The Clean Air Act requires fuel refiners to ensure the conventional gasoline they produce meets volatility standards, referred to as Reid Vapor Pressure (RVP) standards. As gasoline evaporates, volatile organic compounds (VOCs) are released, which react in sunlight to form low-level ozone. Breathing ozone can trigger a variety of health problems including chest pain, coughing, throat irritation and congestion and can worsen bronchitis, emphysema and asthma. VOCs also include a wide variety of hydrocarbons, some of which are hazardous air pollutants such as benzene, toluene, xylene and ethyl benzene.

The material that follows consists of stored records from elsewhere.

Definition hintRestart : QString :=
  (nl ++ nl ++ "Restart the hardware device and try again.")%string.

(** The text that [displayWalletErrorMsg] builds from [err]. *)
Definition walletErrorMsg (err : QString) : QString :=
  let errMsg := err in
  let errMsg :=
    if str_contains err "No device found" then (errMsg ++ hintNoDevice)%string
    else errMsg in
  let errMsg :=
    if str_contains errMsg "Unable to open device"
    then (errMsg ++ hintInUse)%string
    else errMsg in
  if str_contains errMsg "SW_CLIENT_NOT_SUPPORTED"
  then (errMsg ++ hintUpgrade)%string
  else if str_contains errMsg "Wrong Device Status"
  then (errMsg ++ hintUnlock)%string
  else if str_contains errMsg "Wrong Channel"
  then (errMsg ++ hintRestart)%string
  else errMsg.

(** [MainWindow::displayWalletErrorMsg]. *)
Definition displayWalletErrorMsg (err : QString) : list Event :=
  [QMessageBox_warning "Wallet error" (walletErrorMsg err)].

Definition hintTooManyInputs : QString :=
  (nl ++ nl
   ++ "Your transaction has too many inputs. Try sending a lower amount.")%string.
(** On date-only strings, and for a list of room bookings taken as
    it is: the rate is the occupied days over the days of the
    inclusive window, times 100, and 0 when the window has no day; it
    is 0 without bookings and 100 with one booking that covers the
    whole window. *)
Lemma date_only_occupancy_rate
    (roomBookings : list Booking) (rangeStart rangeEnd : IsoDate) :
  let totalDaysInRange := (rangeEnd - rangeStart) + 1 in
  (occupancyRate roomBookings rangeStart rangeEnd ==
     if 0 <? totalDaysInRange
     then inject_Z (occupiedDayCount roomBookings rangeStart rangeEnd)
            / inject_Z totalDaysInRange * 100
     else 0)%Q /\
  (occupancyRate [] rangeStart rangeEnd == 0)%Q /\
  (forall b : Booking,
      rangeStart <= rangeEnd ->
      checkIn b <= rangeStart -> rangeEnd < checkOut b ->
      (occupancyRate [b] rangeStart rangeEnd == 100)%Q).
Proof.
  split; [apply occupancyRate_formula | split].
  - rewrite occupancyRate_formula.
    destruct (0 <? rangeEnd - rangeStart + 1); [|reflexivity].
    rewrite occupiedDayCount_none by reflexivity. apply rate_zero.
  - intros b. apply occupancyRate_full.
Qed.

(** The rate of a room in the report is that rate, taken over the
    room's bookings among the ones the report selected. *)
Lemma roomStats_occupancyRate v bookings s e f rt tenantRooms r :
  reportData v bookings s e f rt tenantRooms = inr r ->
  roomStats r =
  map (fun room_ =>
         let roomBookings :=
           filter (fun b => (room b =? roomId room_)%string)
             (filtered bookings rt s e f) in
         mkRoomStat (roomId room_) (sumNights roomBookings) (sumRevenue roomBookings)
           (occupancyRate roomBookings s e))
      (roomsOf tenantRooms).
Proof.
  unfold reportData.
  destruct (eachMonthOfInterval v (parseISO s) (parseISO e)); [discriminate|].
  intros E. injection E as <-. reflexivity.
Qed.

HollyFrontier disclosed to the EPA that three of its refineries—the Navajo Refinery in Artesia, New Mexico, the Woods Cross Refinery in Woods Cross, Utah, and the El Dorado Refinery in El Dorado, Kansas—produced approximately 42 million gallons of gasoline that was introduced into commerce in the Utah, Texas, Arizona, New Mexico and Idaho markets that exceeded the applicable RVP standards. HollyFrontier reported to the EPA that these violations are estimated to have resulted in about 10 excess tons of VOC emissions.
Under the settlement, HollyFrontier will install new equipment on two tanks at its Salt Lake refinery to reduce potentially-toxic VOC emissions by about 96 tons over the lifetime of the consent decree. The company will be required to use next generation pollutant detection technology during the implementation of the mitigation projects and be required to hire a third party to verify its compliance status for the mitigation projects. Due to the enduring nature of the projects, environmental benefits accruing as a result of these projects are anticipated to continue for many years. The facility where the pollution controls will be installed is located in an area that may present environmental justice concerns.
EPA’s Next Generation Compliance Strategy promotes advanced emissions and pollutant detection technology so that regulated entities, the government and the public can more easily see pollutant discharges, environmental conditions and noncompliance.